**What the task requires:**
Only the number should be given: how many lines below contain "Definition".

- Opening Delimiter -

Lemma held_body k N ref t from g b :
  (∀ e, b = DMsg e → L from (e_msgId e)) → held_ok L (s_mgr N) →
  held_ok L (s_mgr (body_step JSON_parse sha256 resolveRegion ks others clock verified k N ref t from g b).1).
Proof using Hothers.
  intros Hb HN. unfold body_step. destruct b as [e|m].
  - destruct (ref ≫= _) as [[ref' r]|] eqn:Er; [|cbn; by eapply held_heap; [apply deliver_heap|]].
    destruct ref as [ref0|]; [|done]. cbn in Er. destruct (role_at (s_mgr N) ref0) as [r0|] eqn:Hr; [|done]. injection Er as -> ->.
    pose proof (proj1 (tombstoned_held (Stamped.signerOf JSON_parse) r (e_msgId e) (e_json e))) as Hsame.
    destruct (tombstoned _ r _ _) as [r1 [dead|x]]; [|done]. cbn [fst] in Hsame.
    set (D := map_mgr _ N). assert (role_at (s_mgr D) ref' = Some r1) as Hr1 by (unfold D; cbn; by rewrite role_at_upd_eq, Hr).
    assert (held_ok L (s_mgr D)) as HD.
    { intros rf r2 H2 id. unfold D in H2. cbn in H2. rewrite role_at_upd in H2. destruct (decide (ref' = rf)) as [->|]; [|by eapply HN].
      rewrite Hr in H2. injection H2 as <-. destruct Hsame as [-> ->]. by eapply HN. }
    clearbody D. destruct dead; [done|].
    set (D2 := match g with Some _ => _ | None => _ end). assert (held_ok L (s_mgr D2)) as HD2.
    { unfold D2. destruct g; [|done]. destruct (bool_decide_reflect (upstreamHeldFrom r1 = Some from)) as [Hf|]; [|done]. cbn.
      intros rf r2 H2 id. rewrite role_at_upd in H2. destruct (decide (ref' = rf)) as [->|]; [|by eapply HD].
      rewrite Hr1 in H2. injection H2 as <-. cbn. intros [->%elem_of_singleton|Hin]%elem_of_union; [exists from; eauto|by eapply HD]. }
    clearbody D2. cbn. eapply held_heap; [apply deliver_heap|]. destruct (bool_decide _); [done|by apply held_relay].
  - destruct (km_kill m) as [p|]; [|by apply held_applyKill]. destruct (tombAuthority _); [|by apply held_applyKill].
    apply held_applyKill. by apply Hothers.
Qed.

Lemma held_loop k N ref t from g l :
  (∀ e, DMsg e ∈ l → L from (e_msgId e)) → held_ok L (s_mgr N) →
  held_ok L (s_mgr (body_loop JSON_parse sha256 resolveRegion ks others clock verified k N ref t from g l).1).
Proof using Hothers.
  revert k N. induction l as [|b l IH]; intros k N Hl HN; [done|]. cbn [body_loop].
  assert (∀ e, b = DMsg e → L from (e_msgId e)) as Hb by (intros e ->; apply Hl; by left). pose proof (held_body k N ref t from g b Hb HN) as H1.
  destruct (body_step _ _ _ _ _ _ _ _ _ _ _ _ _) as [N1 [u|x]]; [|done]. apply IH; [intros e He; apply Hl; by right|done].
Qed.
End custody.

(** A relay credits a parent with nothing it did not send.  Let [L x id] say that [x] sent this
    node the body [id].  A DELIVER, whatever runs at its awaits as long as that keeps the claim too,
    keeps it: every message a role counts as held by its upstream was sent by the very node it
    counts as its upstream. *)
Theorem custody_names_its_sender JSON_parse sha256 resolveRegion ks others clock verified L armed N f :
  (∀ k N, held_ok L (s_mgr N) → held_ok L (s_mgr (others k N))) →
  (∀ e, DMsg e ∈ df_msgs f → L (default "" (lc <$> df_from f)) (e_msgId e)) →
  held_ok L (s_mgr N) →
  held_ok L (s_mgr (onDeliver JSON_parse sha256 resolveRegion ks others clock verified armed N f).1).
Proof.
  intros Ho Hf HN. unfold onDeliver. pose proof (held_head L armed N f HN) as H1.
  destruct (deliver_head armed N f) as [N1 [|ref g]]; [done|]. by apply held_loop.
Qed.

(** ** The renewal *)

(** One SUB, or what a throw of its send leaves. *)
Lemma emit_spec E N t via :
  let '(N', o) := emitSubscribe E N t via in
  upstream (s_mgr N') = upstream (s_mgr N) ∧ s_steer N' = s_steer N ∧
  match o with
  | Throw x => send_target via t = Throw x ∧ s_sent N' = s_sent N ∧ s_renew N' = s_renew N ∧ s_sync N' = s_sync N
  | Ok _ => (∃ n, send_target via t = Ok n) ∧ ∃ f, s_sent N' = s_sent N ++ [f] ∧ sf_topic f = t ∧ sf_via f = via ∧
      (jhas (mySubscriptions (s_mgr N)) t = true → jget (s_renew N') t = Some (Some (n_now E)))
  end.
Proof.
  unfold emitSubscribe. set (D := if _ && negb _ then put_attach _ N else N).
  assert (upstream (s_mgr D) = upstream (s_mgr N) ∧ s_steer D = s_steer N ∧ s_sent D = s_sent N ∧ s_renew D = s_renew N ∧
    s_sync D = s_sync N) as (E1 & E2 & E3 & E4 & E5) by (unfold D; by destruct (_ && _)).
  clearbody D. destruct (send_target via t) as [n|x]; [|done].
  set (f := sub_of _ _ _ _ _ _). assert (sf_topic f = t ∧ sf_via f = via) as [Hf1 Hf2] by done. clearbody f.
  destruct (live _ _) as [[ref r]|], (jhas (mySubscriptions (s_mgr N)) t), (sf_latest f); cbn -[jset jget]; rewrite ?E1, ?E2, ?E3;
    (split; [done|]); (split; [done|]); (split; [by eexists|]); exists f; split_and!; try done; intros _; by rewrite jget_jset_eq.
Qed.

Lemma renewal_spec E N t : 0 ≤ t < 2 ^ 264 →
  let '(N', o) := sendSubscribe E N t in
  let via := take MAX_VIA (renewal_via E (s_mgr N) t) in
  upstream (s_mgr N') = upstream (s_mgr N) ∧
  match o with
  | Throw _ => (∃ v, head via = Some v ∧ idBigS v = None) ∧ s_sent N' = s_sent N ∧ s_steer N' = s_steer N ∧
      s_renew N' = s_renew N ∧ s_sync N' = s_sync N
  | Ok _ => (∀ v, head via = Some v → idBigS v ≠ None) ∧ ∃ f, s_sent N' = s_sent N ++ [f] ∧ sf_topic f = t ∧ sf_via f = via ∧
      (jhas (mySubscriptions (s_mgr N)) t = true → jget (s_renew N') t = Some (Some (n_now E)))
  end.
Proof.
  intros Ht. unfold sendSubscribe. set (l := renewal_via _ _ _). cbv zeta. set (via := take MAX_VIA l).
  pose proof (emit_spec E N t via) as He. destruct (emitSubscribe E N t via) as [N1 [u|x]].
  - destruct He as (H1 & _ & [n Hn] & f & Hf). set (N2 := match l with [] => _ | _ => _ end).
    assert (s_mgr N2 = s_mgr N1 ∧ s_sent N2 = s_sent N1 ∧ s_renew N2 = s_renew N1) as (E1 & E2 & E3).
    { unfold N2. destruct l; [|done]. by destruct (n_lookup E). }
    rewrite E1, E2, E3. split; [done|]. split; [|by exists f]. intros v Hv. unfold send_target in Hn. destruct via as [|v' l']; [done|].
    injection Hv as ->. unfold idBigS. by rewrite Hn.
  - destruct He as (H1 & H2 & Hx & H3 & H4 & H5). split; [done|]. split_and!; try done. unfold send_target in Hx. destruct via as [|v l'].
    + destruct (idHex_spec t Ht) as [Hc _]. by rewrite Hx in Hc.
    + exists v. unfold idBigS. by rewrite Hx.
Qed.

(** When a renewal throws.  [_sendSubscribe] fails exactly where the first waypoint it would
    take - the pin, else the hint - is a text that is no id: it then sends nothing, starts no steered
    lookup, and leaves the pin where it was for the next tick.  Otherwise it sends one SUB, whose
    waypoints are at most [MAX_VIA] and begin with the pin where there is one. *)
Theorem renewal_exact E N t : 0 ≤ t < 2 ^ 264 →
  let '(N', o) := sendSubscribe E N t in
  let via := take MAX_VIA (renewal_via E (s_mgr N) t) in
  upstream (s_mgr N') = upstream (s_mgr N) ∧
  match o with
  | Throw _ => (∃ v, head via = Some v ∧ idBigS v = None) ∧ s_sent N' = s_sent N ∧ s_steer N' = s_steer N ∧
      s_renew N' = s_renew N ∧ s_sync N' = s_sync N
  | Ok _ => (∀ v, head via = Some v → idBigS v ≠ None) ∧ ∃ f, s_sent N' = s_sent N ++ [f] ∧ sf_topic f = t ∧ sf_via f = via ∧
      (jhas (mySubscriptions (s_mgr N)) t = true → jget (s_renew N') t = Some (Some (n_now E)))
  end.
Proof. apply renewal_spec. Qed.

(** * Witnesses and observed behaviour *)

Definition demo_G : mgr := put_mySubscriptions [(9, mk_mysub None 5000)] (alloc (new_mgr (default_cfg 5)) 9 (makeRole 9 false 0)).
Definition demo_N : sn := mk_sn demo_G [] ∅ ∅ [] [] [] [].
Definition demo_E (nonce : string) : nenv := mk_nenv 1000 true false false (λ _, false) (λ _, SubTree.demo_tree) (λ _, None) true nonce.
Definition demo_body (id : string) (ts : Z) : dbody := DMsg (mk_entry id ts "{}" (Some ts) 0).
Definition demo_frame (from : string) (g : gentag) (attach : option string) (l : list dbody) : dframe :=
  mk_dframe 9 (Some from) (Some g) attach None l.
Definition demo_asked : sn := (sendSubscribe (demo_E "n1") demo_N 9).1.
Definition demo_reply : dframe := demo_frame "0b" ("0b", 1) (Some "n1") [demo_body "a" 500].

Lemma attachment_moves_on_evidence_witness :
  ∃ x g a', named demo_reply = Some (x, g) ∧ jget (s_attach (deliver_head true demo_asked demo_reply).1) 9 = Some a' ∧
    at_from a' = Some "0b" ∧ at_committed a' = 1.
Proof.
  destruct (attachment_moves_on_evidence true demo_asked demo_reply 9) as (_ & _ & _ & x & g & a' & H1 & H2 & _ & H3 & _ & _ & _ & _).
  { vm_compute. discriminate. }
  exists x, g, a'. split; [exact H1|]. split; [exact H2|]. vm_compute in H2. injection H2 as <-. split; reflexivity.
Defined.

(** A late copy of the first reply, once a second attempt is answered by another parent. *)
Definition demo_run : list dstep :=
  [DEmit (demo_E "n1") 9 []; DFrame demo_reply; DEmit (demo_E "n2") 9 []; DFrame (demo_frame "0c" ("0c", 4) (Some "n2") []);
   DFrame demo_reply; DFrame (demo_frame "0c" ("0c", 3) None []); DOther (λ N, put_attach (jdel (s_attach N) 9) N); DFrame demo_reply].
Lemma replies_commit_once_witness :
  (drun true demo_N demo_run).2 = ["n1"; "n2"] ∧
  NoDup (drun true demo_N demo_run).2 ∧ ∀ n, n ∈ (drun true demo_N demo_run).2 → n ∈ minted demo_run.
Proof.
  split; [vm_compute; reflexivity|]. apply (replies_commit_once true demo_N demo_run); [reflexivity|apply (bool_decide_unpack _); vm_compute; exact I|].
  intros h Hin N t. unfold demo_run in Hin. rewrite !elem_of_cons in Hin.
  assert (h = λ N, put_attach (jdel (s_attach N) 9) N) as ->.
  { destruct Hin as [H|[H|[H|[H|[H|[H|[H|[H|H]]]]]]]]; try discriminate H; [by injection H|by apply not_elem_of_nil in H]. }
  cbn. destruct (decide (t = 9)) as [->|Ht]; [right; apply jget_jdel_eq|left; by apply jget_jdel_ne].
Defined.

Definition demo_sha (m : bytes) : bytes := toy_sha m.
Definition demo_del (k : nat → sn → sn) (N : sn) (f : dframe) : sn :=
  (onDeliver demo_parse demo_sha toy_region production k (λ _, 1000) (λ _ _, true) true N f).1.
Definition held_at (N : sn) : list string * option string :=
  match role_at (s_mgr N) 0 with Some r => (elements (upstreamHeld r), upstreamHeldFrom r) | None => ([], None) end.

Lemma custody_names_its_sender_witness :
  held_at (demo_del (λ _ N, N) demo_asked demo_reply) = (["a"], Some "0b") ∧
  held_ok (λ x id, x = "0b" ∧ id = "a") (s_mgr (demo_del (λ _ N, N) demo_asked demo_reply)).
Proof.
  split; [vm_compute; reflexivity|].
  apply (custody_names_its_sender demo_parse demo_sha toy_region production (λ _ N, N) (λ _, 1000) (λ _ _, true)).
  - intros _ N H. exact H.
  - intros e [He|He]%elem_of_cons; [|by apply not_elem_of_nil in He]. injection He as ->. split; reflexivity.
  - intros ref r Hr id Hid. destruct ref as [|[|ref]]; [|discriminate Hr|discriminate Hr]. injection Hr as <-.
    change (id ∈ (∅ : gset string)) in Hid. by apply not_elem_of_empty in Hid.
Defined.

Lemma renewal_exact_witness :
  upstream (s_mgr (sendSubscribe (demo_E "n1") demo_N 9).1) = upstream (s_mgr demo_N) ∧ (sendSubscribe (demo_E "n1") demo_N 9).2 = Ok tt.
Proof.
  pose proof (renewal_exact (demo_E "n1") demo_N 9 ltac:(lia)) as H.
  destruct (sendSubscribe (demo_E "n1") demo_N 9) as [N' o] eqn:E. destruct H as [H _]. split; [exact H|].
  apply (f_equal snd) in E. vm_compute in E. exact (eq_sym E).
Defined.

(** One frame whose [from] is no id and that names no generation pins it; from then on every
    renewal of that topic throws, in a call whose caller neither awaits nor catches it. *)
Example one_frame_stops_the_renewals :
  let N := demo_del (λ _ N, N) demo_asked (mk_dframe 9 (Some "zz") None None None []) in
  jget (upstream (s_mgr N)) 9 = Some ["zz"] ∧ (sendSubscribe (demo_E "n2") N 9).2 = Throw (mk_error TypeErrorK (Some "AXONA_BAD_ID")).
Proof. split; vm_compute; reflexivity. Qed.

- Closing Delimiter -

**Solution to the exercise:**
11